The US Department of Health and Human Services Administration on Intellectual and Developmental Disabilities states that:
“A developmental disability is a severe chronic disability of an individual that:
• Is attributable to a mental or physical impairment or combination of mental and physical impairments
• Is manifested before the individual attains the age of 22
• Is likely to continue indefinitely
• Results in substantial functional limitations in 3 or more of the following areas of major life activity: self-care; receptive and expressive language; learning; mobility; self-direction; capacity for independent living; and economic self-sufficiency
• Reflects the individual's need for a combination and sequence of special, interdisciplinary, or generic services, individualized supports, or other forms of assistance that are of lifelong or extended duration and are individually planned and coordinated.
An individual from birth to age 9, who has a substantial developmental delay or specific congenital or acquired condition, may be considered to have a developmental disability without meeting 3 or more of the criteria described above if the individual, without services and supports, has a high probability of meeting those criteria later in life.“ (Developmental Disabilities Assistance and Bill of Rights Act of 2000)

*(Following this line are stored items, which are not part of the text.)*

(** X15.  The front buffer shows the back buffer as of the last strobe
    frame: when the frames before a strobe frame [[0xfe]] are handled
    without an exception, then whatever frames other than the strobe frame
    follow it, and whether or not one of them ends the loop, the front
    buffer shows afterwards what the back buffer showed when the strobe
    frame arrived. *)
Theorem X15_front_is_last_strobe
  (m : Model.t) (before later : list (list Z)) :
  Model.wf m ->
  snd (Controller.handle_frames m before) = None ->
  ~ In [0xfe] later ->
  Model.contents
    (Model.heap (fst (Controller.handle_frames m (before ++ [0xfe] :: later))))
    (Model.front_buffer
       (fst (Controller.handle_frames m (before ++ [0xfe] :: later))))
  = Model.contents
      (Model.heap (fst (Controller.handle_frames m before)))
      (Model.back_buffer (fst (Controller.handle_frames m before))).
Proof.
  intros Hwf Hnone Hlater.
  rewrite handle_frames_app.
  pose proof (handle_frames_wf before m Hwf) as Hwf1.
  destruct (Controller.handle_frames m before) as [m1 o]. simpl in *.
  subst o. simpl.
  destruct (strobe_ok m1 Hwf1) as (_ & _ & Hfront & _ & _ & Hwf2).
  destruct (handle_frames_front later (Model.strobe m1) Hwf2) as [_ Hkeep].
  - intros Hin. apply Hlater, list_elem_of_In, Hin.
  - rewrite Hkeep. exact Hfront.
Qed.
(** * query_orders: the day-range calculator and the order query/formatter

    A shallow embedding of [tools/log_reconcile/query_orders.py].  Python
    integers are [Z], Python floats are the binary64 numbers seen as exact
    rationals in [Q] with every operation rounded to nearest-even, strings
    are [string] (characters are the code points below 256), exceptions are
    the [Raise] branch of a result type, and the effects of [main] (printing,
    opening and querying the order store) are recorded as a trace. *)

From Stdlib Require Import ZArith QArith Qpower Qround Qabs Lia Lqa Bool List.
From Stdlib Require Import Ascii String DecimalString Sorted Permutation.
From Stdlib Require Import SpecFloat.
Import ListNotations.

Open Scope string_scope.
Open Scope Z_scope.

(** ** Exceptions and results *)

Inductive exn : Type :=
| ValueError
| OverflowError
| OSError
| OperationalError
| SystemExit (code : Z).

Inductive result (A : Type) : Type :=
| Ok (a : A)
| Raise (e : exn).

Arguments Ok {A} a.
Arguments Raise {A} e.

Definition bind {A B : Type} (r : result A) (k : A -> result B) : result B :=
  match r with
  | Ok a => k a
  | Raise e => Raise e
  end.

Notation "x <- r ;; k" := (bind r (fun x => k))
  (at level 61, r at next level, right associativity).
Notation "' pat <- r ;; k" := (bind r (fun x => match x with pat => k end))
  (at level 61, pat pattern, r at next level, right associativity).

(** ** Strings: [str.split], [str.strip], [int(str)], [str(int)] *)

Definition code (c : ascii) : Z := Z.of_N (N_of_ascii c).

Definition dash : ascii := "-"%char.
Definition newline : ascii := ascii_of_nat 10.

(** [s.split(sep)] for a separator of one character: never empty. *)
Fixpoint split (sep : ascii) (s : string) : list string :=
  match s with
  | EmptyString => [EmptyString]
  | String c rest =>
      if Ascii.eqb c sep then EmptyString :: split sep rest
      else match split sep rest with
           | [] => [String c EmptyString]
           | p :: ps => String c p :: ps
           end
  end.

(** White space as [int()] sees it: the ASCII controls 9..13, the space, and
    the two Latin-1 spaces that the conversion to ASCII turns into a space. *)
Definition is_int_space (c : ascii) : bool :=
  let n := code c in
  ((9 <=? n) && (n <=? 13)) || (n =? 32) || (n =? 133) || (n =? 160).

(** White space as [str.strip()] sees it (the Unicode property). *)
Definition is_space (c : ascii) : bool :=
  let n := code c in
  ((9 <=? n) && (n <=? 13)) || ((28 <=? n) && (n <=? 32))
  || (n =? 133) || (n =? 160).

Fixpoint lstrip (f : ascii -> bool) (s : string) : string :=
  match s with
  | EmptyString => EmptyString
  | String c rest => if f c then lstrip f rest else s
  end.

Fixpoint rstrip (f : ascii -> bool) (s : string) : string :=
  match s with
  | EmptyString => EmptyString
  | String c rest =>
      match rstrip f rest with
      | EmptyString => if f c then EmptyString else String c EmptyString
      | r => String c r
      end
  end.

Definition strip (s : string) : string := rstrip is_space (lstrip is_space s).

Definition digit_value (c : ascii) : option Z :=
  let n := code c in
  if (48 <=? n) && (n <=? 57) then Some (n - 48) else None.
(** X15.  [standardize_data] returns exactly when both matrices have at
    least one row, the train matrix has at least one column, the test
    matrix has as many columns as the train matrix, and neither holds an
    infinite entry; when it raises, it raises a [ValueError]. *)
Theorem standardize_data_returns_iff X_train X_test :
  (is_Ok (standardize_data X_train X_test) = true <->
   X_train <> [] /\ X_test <> [] /\ n_features X_train <> 0%nat /\
   n_features X_test = n_features X_train /\
   existsb (existsb PrimFloat.is_infinity) X_train = false /\
   existsb (existsb PrimFloat.is_infinity) X_test = false) /\
  (forall e, standardize_data X_train X_test = Raise e -> exists msg, e = ValueError msg).
Proof.
  rewrite standardize_data_unfold.
  pose proof (check_array_iff X_train) as H1. pose proof (check_array_iff X_test) as H2.
  pose proof (check_array_error X_train) as R1. pose proof (check_array_error X_test) as R2.
  destruct (check_array X_train) as [X|e1]; cbn [is_Ok] in H1.
  2:{ split; [|intros e [= <-]; eauto]. split; [done|]. intros (? & ? & ? & ? & ? & ?).
      assert (false = true) by (apply H1; done). done. }
  destruct (check_array X_test) as [X'|e2]; cbn [is_Ok] in H2.
  2:{ split; [|intros e [= <-]; eauto]. split; [done|]. intros (? & ? & ? & E & ? & ?).
      assert (false = true) by (apply H2; rewrite E; done). done. }
  destruct H1 as [(? & ? & ?) _]; [done|]. destruct H2 as [(? & ? & ?) _]; [done|].
  destruct (Nat.eqb_spec (n_features X_test) (n_features X_train)) as [E|E].
  - split; [|done]. split; done.
  - split; [|intros e [= <-]; eauto]. split; [done|]. by intros (? & ? & ? & ? & _).
Qed.

(** X16.  [standardize_data] keeps the shapes: each returned matrix has the
    rows of its input, one for one, and a row as wide as the train matrix
    stays as wide. *)
Theorem standardize_keeps_shape X_train X_test Xs_train Xs_test :
  standardize_data X_train X_test = Ok (Xs_train, Xs_test) ->
  length Xs_train = length X_train /\ length Xs_test = length X_test /\
  (forall i row, X_train !! i = Some row ->
     exists row', Xs_train !! i = Some row' /\
                  length row' = Nat.min (length row) (n_features X_train)) /\
  (forall i row, X_test !! i = Some row ->
     exists row', Xs_test !! i = Some row' /\
                  length row' = Nat.min (length row) (n_features X_train)).
Proof.
  rewrite standardize_data_unfold.
  destruct (check_array X_train); [|done]. destruct (check_array X_test); [|done].
  destruct (Nat.eqb _ _); [|done]. cbv zeta. intros [= <- <-].
  rewrite !length_map. split; [done|]. split; [done|].
  split; intros i row Hi; rewrite lookup_map, Hi; cbn; eexists; (split; [done|]);
    rewrite scale_row_length, !length_map, length_seq; lia.
Qed.

(** ** [run_models]: the numbers of the results rows *)

Section RunnerMore.
(** ** Initialising the sequencer again *)

(** X15: [init()] on a state that calls have led to returns normally, logs
    its line, keeps the grid and [isPlaying], puts [currentStep] back to -1,
    so that the next [onStep] is step 0, and leaves a consistent index with
    every entry in ascending row order. *)
Theorem init_resets_step_and_rebuilds_index (s : Sequencer.t) (h : Host) :
  Inv s ->
  exists s',
    Sequencer.init s h = Ok (s', emit (ConsoleLog "Sequencer initialized") h) ∧
    Sequencer.grid s' = Sequencer.grid s ∧
    Sequencer.isPlaying s' = Sequencer.isPlaying s ∧
    Sequencer.getCurrentStep s' = -1 ∧
    (forall tm h2,
        Sequencer.getCurrentStep (Sequencer.onStep tm s' h2).1 = 0) ∧
    index_consistent s' ∧
    forall step, ascending (entry (Sequencer.activeStepsCache s') step).
Proof.
  intros HI. unfold Sequencer.init.
  destruct (updateActiveStepsCache_wf (Sequencer.set_currentStep (-1) s))
    as (cache & -> & Hreb); [apply HI|].
  rewrite bind_Ok. eexists. split; [done|]. simpl in Hreb.
  split; [done|]. split; [done|]. split; [done|]. split; [done|]. split.
  - apply (rebuilt_Inv (Sequencer.set_currentStep (-1) s) cache);
      [apply HI|done].
  - intros step. simpl. rewrite (rebuilt_entry _ _ _ Hreb).
    apply ascending_rows_of.
Qed.

Lemma init_resets_step_and_rebuilds_index_witness :
  let st := after [SetStep 1 0 true; SetStep 0 0 true; Start; OnStep 5] in
  exists s',
    Sequencer.init st.1 st.2 =
      Ok (s', emit (ConsoleLog "Sequencer initialized") st.2) ∧
    Sequencer.grid s' = Sequencer.grid st.1 ∧
    Sequencer.isPlaying s' = Sequencer.isPlaying st.1 ∧
    Sequencer.getCurrentStep s' = -1 ∧
    (forall tm h2,
        Sequencer.getCurrentStep (Sequencer.onStep tm s' h2).1 = 0) ∧
    index_consistent s' ∧
    forall step, ascending (entry (Sequencer.activeStepsCache s') step).
Proof.
  intros st. apply (init_resets_step_and_rebuilds_index st.1 st.2).
  apply (run_after [SetStep 1 0 true; SetStep 0 0 true; Start; OnStep 5]).
Defined.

The federal definition is functional; it is intended to describe the nature and scope of limitations without reference to medical diagnosis.
How Many People Have Developmental Disabilities?
The Administration on Intellectual and Developmental Disabilities estimates the population prevalence of developmental disabilities at 1.58%.
Approximately 21,000 Mainers of all ages have developmental disabilities.
The overall prevalence of disability among all people in the United States is 12.6%1: among people in Maine it is 16.3%2. Approximately 217,000 Mainers report having a disability.